Slightly more than half of the 20,000 encounters last year were logged by Customs and Border Protection officers, who turned back or handed over to authorities 550 people, most of them foreigners, Customs officials said. FBI and other officials said that they could not provide data on the number of people arrested or denied entry for the other half of the database hits. FBI officials indicated that the number of arrests was small.
But that doesn't matter, no siree. The databases and such are still "powerful tools for identifying and tracking suspected terrorists," you betcha. The real problem, we're told, is that the ability to spy doesn't yet go far enough. How much further do they want to go? The sky's the limit - or, more appropriately here, the ether.

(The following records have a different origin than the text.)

(** X13: within the bounds of the amended C2, the setting [At] returns
    reads back with a positive time to its next expiration if it is enabled
    (the distance to [Next], capped at [MaxDuration]), and with none if it
    is disabled. *)
Theorem advanced_setting_time_left (s : Setting) (now : Time) :
  wf_Setting s -> Period_invariant s -> wf_Time now ->
  snd (At s now) * Period s <= MaxInt64 ->
  (0 < snd (At s now) * Period s -> ns now < MaxInt64) ->
  fst (SpecFromSetting now (fst (At s now))) =
    (if Enabled (fst (At s now))
     then Z.min MaxDuration (ns (Next (fst (At s now))) - ns now) else 0) /\
  (Enabled (fst (At s now)) = true ->
     0 < fst (SpecFromSetting now (fst (At s now)))).
Proof.
  intros Hwf Hinv Hnow Hprod Hmax.
  assert (Hlater : Enabled (fst (At s now)) = true ->
                   ns now < ns (Next (fst (At s now)))).
  { destruct (At_cases s now) as [[Heq H] | [[Heq H] | [Heq [He [Hdue Hp]]]]];
      rewrite Heq in *; cbn [fst snd set_Enabled set_Next Enabled Next] in *.
    - intros He. destruct H; [congruence | assumption].
    - discriminate.
    - intros _. unfold Period_invariant in Hinv.
      destruct Hwf as [Hnext Hper].
      destruct (Sub_due now (Next s) Hnow Hnext Hdue) as [_ HSr].
      destruct (expirations_due (Sub now (Next s)) (Period s))
        as [Hexp [Hexpr _]]; [assumption | assumption | lia |].
      apply At_due_next; try assumption; try lia; now split. }
  assert (Hwf' : wf_Time (Next (fst (At s now)))).
  { destruct (At_cases s now) as [[Heq _] | [[Heq _] | [Heq _]]];
      rewrite Heq; cbn [fst set_Enabled set_Next Next];
      try (apply Hwf).
    apply wf_Add; [apply Hwf | apply int64_range]. }
  unfold SpecFromSetting.
  destruct (Enabled (fst (At s now))); cbn [negb fst].
  - specialize (Hlater eq_refl).
    rewrite Sub_saturating by assumption.
    split; [| intros _]; int64_unfold; lia.
  - split; [reflexivity | discriminate].
Qed.

Lemma advanced_setting_time_left_witness :
  fst (SpecFromSetting (mkTime 35)
         (fst (At (mkSetting true (mkTime 10) 10) (mkTime 35)))) = 5.
Proof.
  destruct (advanced_setting_time_left (mkSetting true (mkTime 10) 10) (mkTime 35)
              ltac:(vm_compute; intuition congruence)
              ltac:(vm_compute; congruence)
              ltac:(vm_compute; intuition congruence)
              ltac:(vm_compute; congruence)
              ltac:(intros _; vm_compute; reflexivity))
    as [Heq _].
  rewrite Heq. reflexivity.
Defined.

(** X14: advancing in two steps loses and repeats no expiration: for
    [now1 <= now2], within the bounds of the amended C1 for the advance to
    [now2], advancing to [now1] and then to [now2] gives the setting of the
    advance to [now2] at once, and the two counts add up to its count. *)
Theorem At_in_two_steps (s : Setting) (now1 now2 : Time) :
  wf_Setting s -> Period_invariant s -> wf_Time now1 -> wf_Time now2 ->
  ns now1 <= ns now2 ->
  (1 + (ns now2 - ns (Next s)) / Period s) * Period s <= MaxInt64 ->
  ns (Next s) + (1 + (ns now2 - ns (Next s)) / Period s) * Period s <= MaxInt64 ->
  fst (At (fst (At s now1)) now2) = fst (At s now2) /\
  snd (At s now1) + snd (At (fst (At s now1)) now2) = snd (At s now2).
Proof.
  intros Hwf Hinv Hn1 Hn2 Hle Hprod Hsum.
  unfold Period_invariant in Hinv.
  destruct (Enabled s) eqn:He;
    [| rewrite (At_disabled s now1 He); cbn [fst snd];
       rewrite (At_disabled s now2 He); cbn [fst snd]; split; [reflexivity | lia]].
  destruct (Z.lt_ge_cases (ns now1) (ns (Next s))) as [Hearly | Hdue1];
    [rewrite (At_not_due s now1 Hearly); cbn [fst snd]; split; [reflexivity | lia] |].
  assert (Hdue2 : ns (Next s) <= ns now2) by lia.
  destruct (Z.eq_dec (Period s) 0) as [Hz | Hnz].
  - rewrite (At_one_shot s now1 He Hdue1 Hz), (At_one_shot s now2 He Hdue2 Hz).
    cbn [fst snd]. rewrite At_disabled by reflexivity. cbn [fst snd].
    split; [reflexivity | lia].
  - assert (Hp : 0 < Period s) by lia.
    set (p := Period s) in *. set (n0 := ns (Next s)) in *.
    assert (Hd1 : 0 <= (ns now1 - n0) / p) by (apply Z.div_pos; lia).
    assert (Hmono : (ns now1 - n0) / p <= (ns now2 - n0) / p)
      by (apply Z.div_le_mono; lia).
    assert (Hgt1 : ns now1 - n0 < (1 + (ns now1 - n0) / p) * p).
    { pose proof (Z.mul_succ_div_gt (ns now1 - n0) p Hp). lia. }
    assert (Hgt2 : ns now2 - n0 < (1 + (ns now2 - n0) / p) * p).
    { pose proof (Z.mul_succ_div_gt (ns now2 - n0) p Hp). lia. }
    assert (Hb1 : (1 + (ns now1 - n0) / p) * p <= (1 + (ns now2 - n0) / p) * p)
      by nia.
    rewrite (At_due_exact s now1) by (try assumption; fold p n0; lia).
    rewrite (At_due_exact s now2) by (try assumption; fold p n0; lia).
    fold p n0. cbn [fst snd].
    set (e1 := 1 + (ns now1 - n0) / p) in *.
    set (e2 := 1 + (ns now2 - n0) / p) in *.
    set (s1 := set_Next (mkTime (n0 + e1 * p)) s).
    assert (Hwf1 : wf_Setting s1).
    { destruct Hwf as [Hnext Hper]. split; [| exact Hper].
      subst s1. cbn [set_Next Next]. unfold n0 in *. int64_unfold. lia. }
    destruct (Z.lt_ge_cases (ns now2) (n0 + e1 * p)) as [Hnot | Hagain].
    + rewrite (At_not_due s1 now2) by (subst s1; cbn [set_Next Next ns]; exact Hnot).
      cbn [fst snd].
      assert (Heq : e2 = e1).
      { assert ((ns now2 - n0) / p < e1)
          by (apply Z.div_lt_upper_bound; [lia | nia]).
        lia. }
      rewrite Heq. split; [reflexivity | lia].
    + assert (Hshift :
        (ns now2 - (n0 + e1 * p)) / p = (ns now2 - n0) / p - e1).
      { replace (ns now2 - (n0 + e1 * p)) with ((ns now2 - n0) + (- e1) * p)
          by lia.
        rewrite Z.div_add by lia. lia. }
      assert (Hq : 0 <= (ns now2 - (n0 + e1 * p)) / p)
        by (apply Z.div_pos; lia).
      pose proof (At_due_exact s1 now2 Hwf1 Hn2) as Hat.
      subst s1. cbn [set_Next Next Period Enabled ns] in Hat. fold p in Hat.
      rewrite Hshift in Hat.
      rewrite Hat by (try assumption; nia).
      cbn [fst snd set_Next Next Period Enabled].
      split; [| lia].
      unfold set_Next. cbn [Enabled Next Period].
      f_equal. apply Time_eq. cbn [ns]. lia.
Qed.

Lemma At_in_two_steps_witness :
  let s := mkSetting true (mkTime 10) 10 in
  snd (At s (mkTime 25)) = 2 /\
  snd (At (fst (At s (mkTime 25))) (mkTime 47)) = 2 /\
  snd (At s (mkTime 47)) = 4 /\
  fst (At (fst (At s (mkTime 25))) (mkTime 47)) = fst (At s (mkTime 47)).
Proof.
  cbv zeta.
  destruct (At_in_two_steps (mkSetting true (mkTime 10) 10) (mkTime 25) (mkTime 47)
              ltac:(vm_compute; intuition congruence)
              ltac:(vm_compute; congruence)
              ltac:(vm_compute; intuition congruence)
              ltac:(vm_compute; intuition congruence)
              ltac:(vm_compute; congruence)
              ltac:(vm_compute; congruence)
              ltac:(vm_compute; congruence))
    as [Hset Hcount].
  split; [reflexivity |]. split; [reflexivity |]. split; [reflexivity |].
  exact Hset.
Defined.
(** * Wireless access points of the network manager

    A shallow embedding of [network/manager_accesspoint.go]: the security
    classifier, the access point objects and their registry, the activation
    of an access point and the band steering pass ([checkAPStrength]).

    Conventions.
    - Go's [uint8] and [uint32] are values of [N]; the one place where the
      source's arithmetic can wrap ([strength+20] on [uint8]) writes the
      reduction modulo 256 out.
    - Go's [string], [dbus.ObjectPath] and [[]byte] are all [string]
      (a sequence of 8-bit characters), so [string(bytes)] is the identity.
    - A [*accessPoint] is a location in a store of objects; the registry and
      the property-changed closure share objects through it.
    - What the D-Bus peers answer is a [World]; what the manager sends is
      appended to a log ([signals] for [m.service.Emit], [calls] for requests
      to NetworkManager). *)

From Stdlib Require Import NArith ZArith Bool List Lia.
From stdpp Require Import gmap strings list fin_maps.

Local Open Scope string_scope.
Local Open Scope list_scope.
Local Open Scope N_scope.

Abbreviation ObjectPath := string (only parsing).

(** ** Package [nm] *)

Module nm.

(** Modelled from the spec: package [network/nm] (the generated constants of
    NetworkManager's D-Bus interface) is not among the sources.  The spec
    calls them the privacy bit, "no security" and the 802.1X key-management
    bit; the values are the ones NetworkManager publishes
    (NM80211ApFlags, NM80211ApSecurityFlags, NMActiveConnectionState). *)
Definition NM_802_11_AP_FLAGS_PRIVACY : N := 0x1.
Definition NM_802_11_AP_SEC_NONE : N := 0x0.
Definition NM_802_11_AP_SEC_KEY_MGMT_802_1X : N := 0x200.
Definition NM_ACTIVE_CONNECTION_STATE_ACTIVATED : N := 2.
Definition NM_SETTING_WIRELESS_SETTING_NAME : string := "802-11-wireless".

End nm.

(** ** Constants of the file *)

Inductive apSecType := apSecNone | apSecWep | apSecPsk | apSecEap.

#[global] Instance apSecType_eq_dec : EqDecision apSecType.
Proof. solve_decision. Defined.

Definition channelAutoChangeThreshold : N := 65.
Definition frequency5GUpperlimit : N := 5825.
Definition frequency5GLowerlimit : N := 4915.
Definition frequency2GUpperlimit : N := 2484.
Definition frequency2GLowerlimit : N := 2412.

(** [func (v apSecType) String() string] *)
Definition apSecType_String (v : apSecType) : string :=
  match v with
  | apSecNone => "none"
  | apSecWep => "wep"
  | apSecPsk => "wpa-psk"
  | apSecEap => "wpa-eap"
  end.

(** ** The security classifier *)

(** [x & mask != 0] *)
Definition has_bits (x mask : N) : bool := negb (N.land x mask =? 0).

(** [doParseApSecType]: four assignments to [r] in the order of the source,
    each guarded by its [if]. *)
Definition doParseApSecType (flags wpaFlags rsnFlags : N) : apSecType :=
  let r := apSecNone in
  let r :=
    if has_bits flags nm.NM_802_11_AP_FLAGS_PRIVACY
       && (wpaFlags =? nm.NM_802_11_AP_SEC_NONE)
       && (rsnFlags =? nm.NM_802_11_AP_SEC_NONE)
    then apSecWep else r in
  let r := if negb (wpaFlags =? nm.NM_802_11_AP_SEC_NONE) then apSecPsk else r in
  let r := if negb (rsnFlags =? nm.NM_802_11_AP_SEC_NONE) then apSecPsk else r in
  let r :=
    if has_bits wpaFlags nm.NM_802_11_AP_SEC_KEY_MGMT_802_1X
       || has_bits rsnFlags nm.NM_802_11_AP_SEC_KEY_MGMT_802_1X
    then apSecEap else r in
  r.

(** The precedence table of the specification, as data: a rule is a guard
    and the category it assigns; the rules are listed from lowest to highest
    precedence and the classification is the category of the last rule whose
    guard holds. *)
Module PrecedenceTable.

Definition rule : Type := bool * apSecType.

Definition privacy_bit (flags : N) : bool := N.testbit flags 0.
Definition key_mgmt_802_1x_bit (f : N) : bool := N.testbit f 9.
Definition no_security (f : N) : bool := f =? 0.

Definition rules (flags wpaFlags rsnFlags : N) : list rule :=
  [ (true, apSecNone);
    (privacy_bit flags && no_security wpaFlags && no_security rsnFlags, apSecWep);
    (negb (no_security wpaFlags), apSecPsk);
    (negb (no_security rsnFlags), apSecPsk);
    (key_mgmt_802_1x_bit wpaFlags || key_mgmt_802_1x_bit rsnFlags, apSecEap) ].

Definition last_applicable (rs : list rule) : option apSecType :=
  snd <$> last (filter (fun r => Is_true (fst r)) rs).

End PrecedenceTable.

(** ** Errors *)

(** A Go [error]: [None] is [nil]. *)
Abbreviation error := (option string) (only parsing).

(** A pair [(value, err)] whose value is only read when [err == nil]. *)
Inductive result (A : Type) : Type :=
| Ok (a : A)
| Err (e : string).
Arguments Ok {A} a.
Arguments Err {A} e.

(** ** What the D-Bus peers answer *)

(** [map[string]map[string]dbus.Variant], the variants kept as text. *)
Definition connectionData : Type := gmap string (gmap string string).

(** The properties of an [org.freedesktop.NetworkManager.AccessPoint]
    object, as a [Get(0)] on each of them answers. *)
Record nmAccessPoint : Type := {
  nmap_Ssid : string;
  nmap_Ssid_err : error;
  nmap_Flags : N;
  nmap_WpaFlags : N;
  nmap_RsnFlags : N;
  nmap_Strength : N;
  nmap_Frequency : N
}.

(** [activeConnection], the three fields read here. *)
Record activeConnection : Type := {
  aconn_typ : string;
  aconn_Devices : list ObjectPath;
  aconn_Uuid : string
}.

(** [connection], the field read here. *)
Record connection : Type := {
  conn_Path : ObjectPath;
  conn_Uuid : string
}.

(** The helpers of package [network] that talk to NetworkManager
    ([nmNewAccessPoint], [decodeSsid], [nmGetActiveConnections],
    [nmGetConnectionByUuid], [getApSecTypeFromConnData], [activateConnection],
    [updateConnectionBand], ...) live in files that are not among the
    sources, and what they answer depends on the other side of the bus.
    Each is a parameter: a field of [World] gives what the helper answers
    when called; the requests that change something on the other side are
    also recorded in the manager's [calls]. *)
Record World : Type := {
  (* access point proxies *)
  nmNewAccessPoint : ObjectPath -> error;
  nmAccessPointProps : ObjectPath -> nmAccessPoint;
  decodeSsid : string -> string;
  ConnectPropertiesChanged : ObjectPath -> error;
  (* active connections *)
  nmGetActiveConnections : list ObjectPath;
  newActiveConnection : ObjectPath -> activeConnection;
  nmGetWirelessConnectionSsidByUuid : string -> string;
  (* stored profiles *)
  nmGetConnectionByUuid : string -> result ObjectPath;
  nmNewSettingsConnection : ObjectPath -> error;
  GetSettings : ObjectPath -> result connectionData;
  getApSecTypeFromConnData : connectionData -> result apSecType;
  logicSetSettingVkWirelessSecurityKeyMgmt :
    connectionData -> string -> result connectionData;
  isSettingIP6ConfigAddressesExists : connectionData -> bool;
  getSettingIP6ConfigAddresses : connectionData -> string;
  setSettingIP6ConfigAddresses : connectionData -> string -> connectionData;
  isSettingIP6ConfigRoutesExists : connectionData -> bool;
  getSettingIP6ConfigRoutes : connectionData -> string;
  setSettingIP6ConfigRoutes : connectionData -> string -> connectionData;
  Update : ObjectPath -> connectionData -> error;
  activateConnection : string -> ObjectPath -> ObjectPath * error;
  GenUuid : string;
  newWirelessConnectionData :
    string -> string -> string -> apSecType -> connectionData;
  nmAddAndActivateConnection : connectionData -> ObjectPath -> ObjectPath * error;
  (* wireless devices *)
  ActiveAccessPoint : ObjectPath -> ObjectPath;
  ActiveConnection : ObjectPath -> result ObjectPath;
  isObjPathValid : ObjectPath -> bool;
  nmNewActiveConnection : ObjectPath -> error;
  State : ObjectPath -> result N;
  Connection : ObjectPath -> result ObjectPath;
  getConnection : ObjectPath -> connection;
  updateConnectionBand : connection -> string -> error;
  RequestWirelessScan : error
}.

(** ** Access point objects *)

(** [type accessPoint struct].  [nmAp] is the proxy, that is the object path
    its property reads go to. *)
Record accessPoint : Type := {
  nmAp : ObjectPath;
  devPath : ObjectPath;
  shouldBeIgnored : bool;
  Ssid : string;
  Secured : bool;
  SecuredInEap : bool;
  Strength : N;
  Path : ObjectPath;
  Frequency : N
}.

(** The zero value of the struct. *)
Definition accessPoint_zero : accessPoint :=
  {| nmAp := ""; devPath := ""; shouldBeIgnored := false; Ssid := "";
     Secured := false; SecuredInEap := false; Strength := 0; Path := "";
     Frequency := 0 |}.

(** What [marshalJSON(ap)] serialises: the exported fields. *)
Record accessPointJSON : Type := {
  json_Ssid : string;
  json_Secured : bool;
  json_SecuredInEap : bool;
  json_Strength : N;
  json_Path : ObjectPath;
  json_Frequency : N
}.

Definition marshalJSON (a : accessPoint) : accessPointJSON :=
  {| json_Ssid := Ssid a; json_Secured := Secured a;
     json_SecuredInEap := SecuredInEap a; json_Strength := Strength a;
     json_Path := Path a; json_Frequency := Frequency a |}.

(** The signals of the manager, with the arguments of [m.service.Emit]. *)
Inductive signal : Type :=
| AccessPointAdded (dev : ObjectPath) (apJSON : accessPointJSON)
| AccessPointRemoved (dev : ObjectPath) (apJSON : accessPointJSON)
| AccessPointPropertiesChanged (dev : ObjectPath) (apJSON : accessPointJSON).

Definition is_AccessPointAdded (s : signal) : bool :=
  match s with AccessPointAdded _ _ => true | _ => false end.
Definition is_AccessPointRemoved (s : signal) : bool :=
  match s with AccessPointRemoved _ _ => true | _ => false end.
Definition is_AccessPointPropertiesChanged (s : signal) : bool :=
  match s with AccessPointPropertiesChanged _ _ => true | _ => false end.

(** [isDBusPathInArray] *)
Definition isDBusPathInArray (p : ObjectPath) (ps : list ObjectPath) : bool :=
  existsb (String.eqb p) ps.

It seems that spychief Mike McConnell wants to protect us from terrorist threats in and through cyberspace and has proposed a Cyber-Security Policy, one that he expects, in what's sure to be an understatement, to be "unpopular." Paul Kiel at TPMMuckraker quotes an article in the current New Yorker based on interviews with McConnell:
In order for cyberspace to be policed, Internet activity will have to be closely monitored. Ed Giorgio, who is working with McConnell on the plan, said that would mean giving the government the authority to examine the content of any e-mail, file transfer, or Web search. "Google has records that could help in a cyber-investigation," he said. Giorgio warned me, "We have a saying in this business: 'Privacy and security are a zero-sum game.'"Kiel says when the story first broke, it looked like the plan was almost finished - but then House Homeland Security Chairman Bennie Thompson (D-MS) demanded to review it and it apparently has stalled. Wall Street Journal reporter Siobhan Gorman, who broke the story while at the Baltimore Sun, wrote in his WSJ blog that
[p]art of the lawmakers’ ire, [congressional aides] have said, is the paltry information the administration has provided. ... [S]ome congressional aides say that lawmakers have still learned more from the media than they did from the few Top Secret briefings they have received hours before the administration requested money in November to jump start the program.One time, it seems, when the penchant from secrecy among the WHS* works for the good. But don't expect them to give up on this, as McConnell is still throwing fear-bombs: "My prediction is that we're going to screw around with this until something horrendous happens."
So even though some of the drive for an all-seeing eye has gotten caught in the mire, it is by no means the end. Because as Henry Drummond said, "fanaticism and ignorance is forever busy, and needs feeding."
*WHS = White House Sociopaths
Updated to add the links to the Larry Hiibel case and the "all-seeing eye."